What is expected
Which lines in the data below contain the string "prints"? Show each one.
<<<<
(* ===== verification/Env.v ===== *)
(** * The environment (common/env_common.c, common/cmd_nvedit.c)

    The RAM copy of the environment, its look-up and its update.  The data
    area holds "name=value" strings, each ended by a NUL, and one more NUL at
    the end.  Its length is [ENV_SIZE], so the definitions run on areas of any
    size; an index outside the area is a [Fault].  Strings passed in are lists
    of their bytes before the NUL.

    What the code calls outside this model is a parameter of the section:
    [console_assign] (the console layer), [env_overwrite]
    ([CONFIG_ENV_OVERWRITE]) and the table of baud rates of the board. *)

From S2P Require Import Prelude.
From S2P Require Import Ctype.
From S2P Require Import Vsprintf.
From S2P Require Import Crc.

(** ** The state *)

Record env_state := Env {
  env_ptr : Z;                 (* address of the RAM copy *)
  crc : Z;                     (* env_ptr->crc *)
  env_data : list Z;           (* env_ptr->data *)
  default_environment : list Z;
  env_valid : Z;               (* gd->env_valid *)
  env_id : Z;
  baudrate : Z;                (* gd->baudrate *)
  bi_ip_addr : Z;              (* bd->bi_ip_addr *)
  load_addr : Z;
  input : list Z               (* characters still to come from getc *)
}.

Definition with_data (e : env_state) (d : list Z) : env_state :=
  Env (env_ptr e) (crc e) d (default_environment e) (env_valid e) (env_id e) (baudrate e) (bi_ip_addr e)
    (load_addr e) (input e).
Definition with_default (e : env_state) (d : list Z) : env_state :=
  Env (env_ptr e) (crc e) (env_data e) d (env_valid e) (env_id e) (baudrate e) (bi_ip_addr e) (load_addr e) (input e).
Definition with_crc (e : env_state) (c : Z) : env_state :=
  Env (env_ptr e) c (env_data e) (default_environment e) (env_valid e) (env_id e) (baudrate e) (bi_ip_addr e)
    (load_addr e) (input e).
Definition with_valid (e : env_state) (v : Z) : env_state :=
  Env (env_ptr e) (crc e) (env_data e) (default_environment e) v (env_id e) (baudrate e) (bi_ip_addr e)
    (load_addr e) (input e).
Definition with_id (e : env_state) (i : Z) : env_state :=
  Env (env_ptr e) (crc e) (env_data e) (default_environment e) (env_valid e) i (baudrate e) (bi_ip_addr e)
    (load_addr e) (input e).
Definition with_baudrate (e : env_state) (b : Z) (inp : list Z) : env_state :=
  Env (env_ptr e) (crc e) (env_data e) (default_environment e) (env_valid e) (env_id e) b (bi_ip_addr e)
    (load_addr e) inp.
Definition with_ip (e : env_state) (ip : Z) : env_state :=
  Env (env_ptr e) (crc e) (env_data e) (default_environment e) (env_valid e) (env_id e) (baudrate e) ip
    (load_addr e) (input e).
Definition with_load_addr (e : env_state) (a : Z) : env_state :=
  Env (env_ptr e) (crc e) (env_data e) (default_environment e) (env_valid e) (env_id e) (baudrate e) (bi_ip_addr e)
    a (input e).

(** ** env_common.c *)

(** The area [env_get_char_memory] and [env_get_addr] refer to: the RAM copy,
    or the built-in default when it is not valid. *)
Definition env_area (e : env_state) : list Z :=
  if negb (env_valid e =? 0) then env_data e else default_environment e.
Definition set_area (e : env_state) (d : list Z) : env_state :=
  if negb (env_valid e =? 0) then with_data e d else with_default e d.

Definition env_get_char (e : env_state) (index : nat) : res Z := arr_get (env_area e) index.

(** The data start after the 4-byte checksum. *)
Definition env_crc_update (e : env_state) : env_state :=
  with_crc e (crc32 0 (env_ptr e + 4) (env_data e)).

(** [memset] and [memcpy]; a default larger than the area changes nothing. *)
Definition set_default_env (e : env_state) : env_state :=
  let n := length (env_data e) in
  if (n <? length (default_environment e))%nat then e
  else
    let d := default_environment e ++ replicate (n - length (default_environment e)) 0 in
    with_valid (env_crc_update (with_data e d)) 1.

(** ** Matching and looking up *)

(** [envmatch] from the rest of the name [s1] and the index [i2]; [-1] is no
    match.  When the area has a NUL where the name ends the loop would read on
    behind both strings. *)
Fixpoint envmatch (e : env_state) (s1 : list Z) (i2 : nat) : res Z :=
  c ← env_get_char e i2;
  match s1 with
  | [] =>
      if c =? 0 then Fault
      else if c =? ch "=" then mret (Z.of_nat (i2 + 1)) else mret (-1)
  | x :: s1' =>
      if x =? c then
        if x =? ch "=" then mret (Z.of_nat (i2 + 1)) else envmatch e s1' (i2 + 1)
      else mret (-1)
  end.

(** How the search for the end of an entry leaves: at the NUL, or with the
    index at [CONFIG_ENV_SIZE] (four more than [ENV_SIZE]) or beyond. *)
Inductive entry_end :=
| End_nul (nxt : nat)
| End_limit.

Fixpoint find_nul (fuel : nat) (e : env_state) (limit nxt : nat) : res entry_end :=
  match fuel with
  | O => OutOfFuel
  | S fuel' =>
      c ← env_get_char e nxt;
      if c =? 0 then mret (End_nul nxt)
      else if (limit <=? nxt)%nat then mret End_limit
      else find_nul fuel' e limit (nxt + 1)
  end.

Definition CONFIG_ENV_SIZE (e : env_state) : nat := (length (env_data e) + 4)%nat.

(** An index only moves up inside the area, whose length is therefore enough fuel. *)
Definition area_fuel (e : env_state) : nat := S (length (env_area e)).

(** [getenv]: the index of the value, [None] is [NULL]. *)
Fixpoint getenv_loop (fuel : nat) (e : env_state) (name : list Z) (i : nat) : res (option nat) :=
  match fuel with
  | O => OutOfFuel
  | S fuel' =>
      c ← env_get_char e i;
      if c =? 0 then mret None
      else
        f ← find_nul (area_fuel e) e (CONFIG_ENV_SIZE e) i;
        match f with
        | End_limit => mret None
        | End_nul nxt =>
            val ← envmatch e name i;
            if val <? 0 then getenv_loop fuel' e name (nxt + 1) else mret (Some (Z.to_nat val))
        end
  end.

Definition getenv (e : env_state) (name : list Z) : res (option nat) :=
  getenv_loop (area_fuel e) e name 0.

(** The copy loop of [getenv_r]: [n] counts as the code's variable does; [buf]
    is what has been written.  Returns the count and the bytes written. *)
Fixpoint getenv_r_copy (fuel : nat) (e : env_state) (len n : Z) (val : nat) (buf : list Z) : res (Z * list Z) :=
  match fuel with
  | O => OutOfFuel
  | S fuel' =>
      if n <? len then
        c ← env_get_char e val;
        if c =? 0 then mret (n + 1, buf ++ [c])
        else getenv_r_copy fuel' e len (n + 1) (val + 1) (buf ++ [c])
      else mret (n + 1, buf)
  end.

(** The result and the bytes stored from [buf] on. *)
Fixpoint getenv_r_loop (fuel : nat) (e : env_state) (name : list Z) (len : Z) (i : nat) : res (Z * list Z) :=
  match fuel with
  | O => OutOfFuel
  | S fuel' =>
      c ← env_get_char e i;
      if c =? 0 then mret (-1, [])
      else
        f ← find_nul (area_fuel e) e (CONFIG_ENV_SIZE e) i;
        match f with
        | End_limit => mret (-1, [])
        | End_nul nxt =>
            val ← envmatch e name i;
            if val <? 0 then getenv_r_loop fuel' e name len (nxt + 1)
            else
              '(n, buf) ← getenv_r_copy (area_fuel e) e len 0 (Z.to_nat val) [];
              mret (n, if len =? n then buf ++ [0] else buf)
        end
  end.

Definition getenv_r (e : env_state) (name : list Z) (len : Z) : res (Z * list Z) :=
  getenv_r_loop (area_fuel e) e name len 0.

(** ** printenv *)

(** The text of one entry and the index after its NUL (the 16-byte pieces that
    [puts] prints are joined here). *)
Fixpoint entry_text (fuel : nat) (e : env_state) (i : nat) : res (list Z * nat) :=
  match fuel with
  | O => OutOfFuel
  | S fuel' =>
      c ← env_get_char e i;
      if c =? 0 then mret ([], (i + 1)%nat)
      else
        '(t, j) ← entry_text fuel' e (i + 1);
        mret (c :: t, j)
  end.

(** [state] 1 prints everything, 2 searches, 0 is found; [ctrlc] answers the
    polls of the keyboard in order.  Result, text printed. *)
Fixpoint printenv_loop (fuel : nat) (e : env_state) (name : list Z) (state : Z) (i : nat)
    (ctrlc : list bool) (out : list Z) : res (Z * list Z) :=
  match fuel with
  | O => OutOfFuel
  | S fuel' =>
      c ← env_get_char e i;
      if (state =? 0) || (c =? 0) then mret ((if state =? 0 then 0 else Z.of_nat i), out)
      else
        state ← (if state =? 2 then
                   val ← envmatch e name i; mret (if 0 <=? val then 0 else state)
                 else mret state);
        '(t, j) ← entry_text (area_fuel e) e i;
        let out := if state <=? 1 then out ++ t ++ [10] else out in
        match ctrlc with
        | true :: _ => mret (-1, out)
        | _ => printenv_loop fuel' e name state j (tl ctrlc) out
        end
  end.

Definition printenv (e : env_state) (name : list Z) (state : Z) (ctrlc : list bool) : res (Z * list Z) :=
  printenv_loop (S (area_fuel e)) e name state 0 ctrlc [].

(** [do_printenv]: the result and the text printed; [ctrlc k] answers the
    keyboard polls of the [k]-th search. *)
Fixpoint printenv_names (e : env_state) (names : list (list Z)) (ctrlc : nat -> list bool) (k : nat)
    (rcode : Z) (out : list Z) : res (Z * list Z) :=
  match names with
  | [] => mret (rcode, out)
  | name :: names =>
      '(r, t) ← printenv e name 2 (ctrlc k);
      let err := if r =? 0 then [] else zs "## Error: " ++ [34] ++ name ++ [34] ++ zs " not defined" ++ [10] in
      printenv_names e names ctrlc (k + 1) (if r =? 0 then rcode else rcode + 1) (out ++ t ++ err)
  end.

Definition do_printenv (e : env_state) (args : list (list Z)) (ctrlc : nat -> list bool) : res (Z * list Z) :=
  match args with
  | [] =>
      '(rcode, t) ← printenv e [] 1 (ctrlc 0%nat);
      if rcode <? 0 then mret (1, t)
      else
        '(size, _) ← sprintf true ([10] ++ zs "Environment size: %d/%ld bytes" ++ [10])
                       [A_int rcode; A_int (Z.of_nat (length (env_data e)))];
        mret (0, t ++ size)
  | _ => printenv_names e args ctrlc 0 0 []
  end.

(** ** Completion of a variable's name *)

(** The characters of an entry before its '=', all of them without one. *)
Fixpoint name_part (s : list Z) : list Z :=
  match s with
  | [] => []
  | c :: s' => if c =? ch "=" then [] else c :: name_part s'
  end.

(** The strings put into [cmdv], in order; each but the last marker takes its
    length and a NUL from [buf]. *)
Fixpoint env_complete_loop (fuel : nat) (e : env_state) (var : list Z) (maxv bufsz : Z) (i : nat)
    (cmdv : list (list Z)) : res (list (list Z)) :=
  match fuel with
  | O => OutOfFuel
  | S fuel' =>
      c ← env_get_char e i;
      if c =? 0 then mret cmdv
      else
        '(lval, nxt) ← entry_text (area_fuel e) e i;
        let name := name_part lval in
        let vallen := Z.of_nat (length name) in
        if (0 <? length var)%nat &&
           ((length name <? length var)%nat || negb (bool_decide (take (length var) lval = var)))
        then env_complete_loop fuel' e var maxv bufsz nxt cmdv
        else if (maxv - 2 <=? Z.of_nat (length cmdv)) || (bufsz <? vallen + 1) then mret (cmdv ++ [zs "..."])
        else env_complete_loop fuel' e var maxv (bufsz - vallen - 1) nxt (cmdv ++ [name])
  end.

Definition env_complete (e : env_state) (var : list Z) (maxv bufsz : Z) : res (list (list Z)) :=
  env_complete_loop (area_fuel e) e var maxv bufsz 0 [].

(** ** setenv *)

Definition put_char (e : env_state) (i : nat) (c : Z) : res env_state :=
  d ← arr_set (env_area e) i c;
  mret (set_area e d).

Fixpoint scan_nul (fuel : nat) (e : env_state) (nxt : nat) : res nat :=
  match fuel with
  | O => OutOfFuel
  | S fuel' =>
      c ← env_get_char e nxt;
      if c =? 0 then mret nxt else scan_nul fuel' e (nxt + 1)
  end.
>>>>
<<<<
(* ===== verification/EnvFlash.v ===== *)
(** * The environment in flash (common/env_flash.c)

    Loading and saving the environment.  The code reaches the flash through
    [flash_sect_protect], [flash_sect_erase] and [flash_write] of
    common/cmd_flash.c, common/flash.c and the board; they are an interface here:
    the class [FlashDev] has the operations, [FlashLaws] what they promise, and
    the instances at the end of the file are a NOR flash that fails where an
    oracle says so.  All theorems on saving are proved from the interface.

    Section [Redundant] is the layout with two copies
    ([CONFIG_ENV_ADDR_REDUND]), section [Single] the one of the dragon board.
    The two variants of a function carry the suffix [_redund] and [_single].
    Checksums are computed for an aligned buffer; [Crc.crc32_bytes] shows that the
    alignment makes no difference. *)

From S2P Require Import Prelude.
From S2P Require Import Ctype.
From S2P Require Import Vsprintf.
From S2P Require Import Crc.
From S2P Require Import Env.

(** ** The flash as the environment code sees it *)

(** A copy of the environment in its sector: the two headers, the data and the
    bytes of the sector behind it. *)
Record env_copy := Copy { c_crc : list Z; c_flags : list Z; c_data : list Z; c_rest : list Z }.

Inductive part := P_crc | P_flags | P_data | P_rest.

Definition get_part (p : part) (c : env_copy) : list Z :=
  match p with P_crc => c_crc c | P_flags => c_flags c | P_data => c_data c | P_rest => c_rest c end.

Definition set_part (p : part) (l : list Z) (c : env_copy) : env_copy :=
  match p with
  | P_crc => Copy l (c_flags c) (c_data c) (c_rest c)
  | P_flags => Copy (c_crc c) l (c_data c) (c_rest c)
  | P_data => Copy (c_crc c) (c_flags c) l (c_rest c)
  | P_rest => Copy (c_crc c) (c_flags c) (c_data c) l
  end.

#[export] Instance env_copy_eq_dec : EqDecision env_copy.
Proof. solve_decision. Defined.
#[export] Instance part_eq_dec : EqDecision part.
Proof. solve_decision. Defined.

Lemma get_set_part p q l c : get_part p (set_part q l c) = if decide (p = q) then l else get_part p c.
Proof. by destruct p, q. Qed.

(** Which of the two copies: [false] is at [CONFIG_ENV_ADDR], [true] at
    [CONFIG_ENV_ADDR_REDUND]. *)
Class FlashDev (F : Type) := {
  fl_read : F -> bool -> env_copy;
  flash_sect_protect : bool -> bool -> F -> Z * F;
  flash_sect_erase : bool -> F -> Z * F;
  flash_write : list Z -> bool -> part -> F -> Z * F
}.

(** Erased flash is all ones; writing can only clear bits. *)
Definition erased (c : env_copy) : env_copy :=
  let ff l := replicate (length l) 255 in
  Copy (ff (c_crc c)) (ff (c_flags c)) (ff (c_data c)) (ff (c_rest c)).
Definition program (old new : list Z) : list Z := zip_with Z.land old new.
>>>>
Result for this exercise
    [puts] prints are joined here). *)
(** [state] 1 prints everything, 2 searches, 0 is found; [ctrlc] answers the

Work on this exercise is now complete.